▸ **Task statement**: Repeat the lines from the line with "Arguments AdminHttp Lim : clear implicits." to the line with "(** [func (a *AdminServer) Start(ctx)" in the listing below, keeping both end lines and adding nothing.

▸ **Record excerpts**:
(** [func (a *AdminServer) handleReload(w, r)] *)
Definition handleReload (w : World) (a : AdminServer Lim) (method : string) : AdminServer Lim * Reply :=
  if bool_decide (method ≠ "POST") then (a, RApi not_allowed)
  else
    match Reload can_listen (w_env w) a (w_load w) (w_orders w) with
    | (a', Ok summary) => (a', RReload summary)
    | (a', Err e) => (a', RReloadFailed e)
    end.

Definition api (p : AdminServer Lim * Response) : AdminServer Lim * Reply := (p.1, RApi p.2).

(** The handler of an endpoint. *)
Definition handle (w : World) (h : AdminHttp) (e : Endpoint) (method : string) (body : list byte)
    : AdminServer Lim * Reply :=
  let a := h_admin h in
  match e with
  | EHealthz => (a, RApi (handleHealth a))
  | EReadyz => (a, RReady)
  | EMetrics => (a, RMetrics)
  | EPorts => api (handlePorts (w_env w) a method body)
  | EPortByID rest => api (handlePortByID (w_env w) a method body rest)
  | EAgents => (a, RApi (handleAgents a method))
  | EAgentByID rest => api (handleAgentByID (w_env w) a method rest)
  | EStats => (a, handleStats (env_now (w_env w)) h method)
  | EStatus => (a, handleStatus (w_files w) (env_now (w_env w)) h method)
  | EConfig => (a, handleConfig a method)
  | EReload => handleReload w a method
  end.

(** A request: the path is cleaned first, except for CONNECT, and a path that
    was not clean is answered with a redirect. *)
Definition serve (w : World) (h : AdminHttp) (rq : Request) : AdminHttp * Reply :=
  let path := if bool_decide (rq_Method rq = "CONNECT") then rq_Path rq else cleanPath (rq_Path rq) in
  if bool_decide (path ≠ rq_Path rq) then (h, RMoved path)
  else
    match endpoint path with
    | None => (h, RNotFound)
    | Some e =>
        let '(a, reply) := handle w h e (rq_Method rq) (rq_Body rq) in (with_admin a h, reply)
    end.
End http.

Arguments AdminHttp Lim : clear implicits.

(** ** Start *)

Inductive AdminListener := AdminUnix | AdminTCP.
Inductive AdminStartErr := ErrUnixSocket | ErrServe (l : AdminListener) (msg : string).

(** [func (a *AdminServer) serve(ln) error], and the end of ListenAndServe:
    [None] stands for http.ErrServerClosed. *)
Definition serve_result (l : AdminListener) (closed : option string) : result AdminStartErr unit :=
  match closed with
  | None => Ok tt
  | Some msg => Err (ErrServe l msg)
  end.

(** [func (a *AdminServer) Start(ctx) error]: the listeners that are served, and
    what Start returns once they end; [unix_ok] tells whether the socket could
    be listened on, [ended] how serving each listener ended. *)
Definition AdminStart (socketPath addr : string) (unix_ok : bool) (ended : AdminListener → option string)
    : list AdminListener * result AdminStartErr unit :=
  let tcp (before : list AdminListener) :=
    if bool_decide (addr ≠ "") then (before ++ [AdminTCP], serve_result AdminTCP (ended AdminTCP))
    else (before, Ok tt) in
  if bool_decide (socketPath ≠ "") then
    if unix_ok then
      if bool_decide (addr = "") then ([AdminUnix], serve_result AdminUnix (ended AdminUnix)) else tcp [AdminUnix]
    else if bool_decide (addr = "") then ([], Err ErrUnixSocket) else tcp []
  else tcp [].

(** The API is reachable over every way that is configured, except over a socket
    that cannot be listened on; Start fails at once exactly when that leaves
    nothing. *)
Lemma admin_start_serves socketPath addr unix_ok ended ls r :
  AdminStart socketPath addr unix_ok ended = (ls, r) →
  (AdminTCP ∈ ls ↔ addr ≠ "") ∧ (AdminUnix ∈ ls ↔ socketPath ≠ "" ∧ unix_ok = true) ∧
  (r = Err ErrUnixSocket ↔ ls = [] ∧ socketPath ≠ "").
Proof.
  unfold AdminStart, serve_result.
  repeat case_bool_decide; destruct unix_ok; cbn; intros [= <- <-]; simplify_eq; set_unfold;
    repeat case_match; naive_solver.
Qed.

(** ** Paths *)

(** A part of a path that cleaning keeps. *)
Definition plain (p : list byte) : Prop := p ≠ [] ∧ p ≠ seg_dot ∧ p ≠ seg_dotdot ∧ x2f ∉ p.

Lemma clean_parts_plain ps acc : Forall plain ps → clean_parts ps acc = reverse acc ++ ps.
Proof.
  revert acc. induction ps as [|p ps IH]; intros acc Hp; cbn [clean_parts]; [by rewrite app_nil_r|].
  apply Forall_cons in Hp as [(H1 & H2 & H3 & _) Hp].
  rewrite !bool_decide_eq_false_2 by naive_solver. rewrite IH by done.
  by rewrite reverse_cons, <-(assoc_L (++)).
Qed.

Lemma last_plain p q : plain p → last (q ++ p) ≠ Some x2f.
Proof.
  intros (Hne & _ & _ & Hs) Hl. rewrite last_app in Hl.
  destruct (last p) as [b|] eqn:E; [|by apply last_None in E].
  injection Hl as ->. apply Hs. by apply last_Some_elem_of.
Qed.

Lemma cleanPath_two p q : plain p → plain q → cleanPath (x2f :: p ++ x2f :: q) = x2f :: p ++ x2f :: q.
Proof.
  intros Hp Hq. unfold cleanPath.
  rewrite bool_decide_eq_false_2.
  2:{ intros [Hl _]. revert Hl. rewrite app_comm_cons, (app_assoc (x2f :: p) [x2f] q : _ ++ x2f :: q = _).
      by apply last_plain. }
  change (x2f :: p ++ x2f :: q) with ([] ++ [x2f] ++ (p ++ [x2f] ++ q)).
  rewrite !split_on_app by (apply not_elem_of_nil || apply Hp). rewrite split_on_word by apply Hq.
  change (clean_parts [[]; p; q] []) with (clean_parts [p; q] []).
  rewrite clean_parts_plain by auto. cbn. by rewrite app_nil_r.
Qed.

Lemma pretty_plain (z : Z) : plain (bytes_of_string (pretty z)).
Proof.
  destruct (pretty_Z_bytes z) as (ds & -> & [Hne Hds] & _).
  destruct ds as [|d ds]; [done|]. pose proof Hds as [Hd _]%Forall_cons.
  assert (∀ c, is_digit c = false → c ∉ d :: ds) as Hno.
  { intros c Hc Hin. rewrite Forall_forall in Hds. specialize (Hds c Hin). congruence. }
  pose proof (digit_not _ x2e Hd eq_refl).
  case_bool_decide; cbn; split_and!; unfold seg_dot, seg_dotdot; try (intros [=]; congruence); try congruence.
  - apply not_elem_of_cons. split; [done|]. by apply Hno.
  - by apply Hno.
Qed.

▸ **Answer below**:
Arguments AdminHttp Lim : clear implicits.

(** ** Start *)

Inductive AdminListener := AdminUnix | AdminTCP.
Inductive AdminStartErr := ErrUnixSocket | ErrServe (l : AdminListener) (msg : string).

(** [func (a *AdminServer) serve(ln) error], and the end of ListenAndServe:
    [None] stands for http.ErrServerClosed. *)
Definition serve_result (l : AdminListener) (closed : option string) : result AdminStartErr unit :=
  match closed with
  | None => Ok tt
  | Some msg => Err (ErrServe l msg)
  end.

(** [func (a *AdminServer) Start(ctx) error]: the listeners that are served, and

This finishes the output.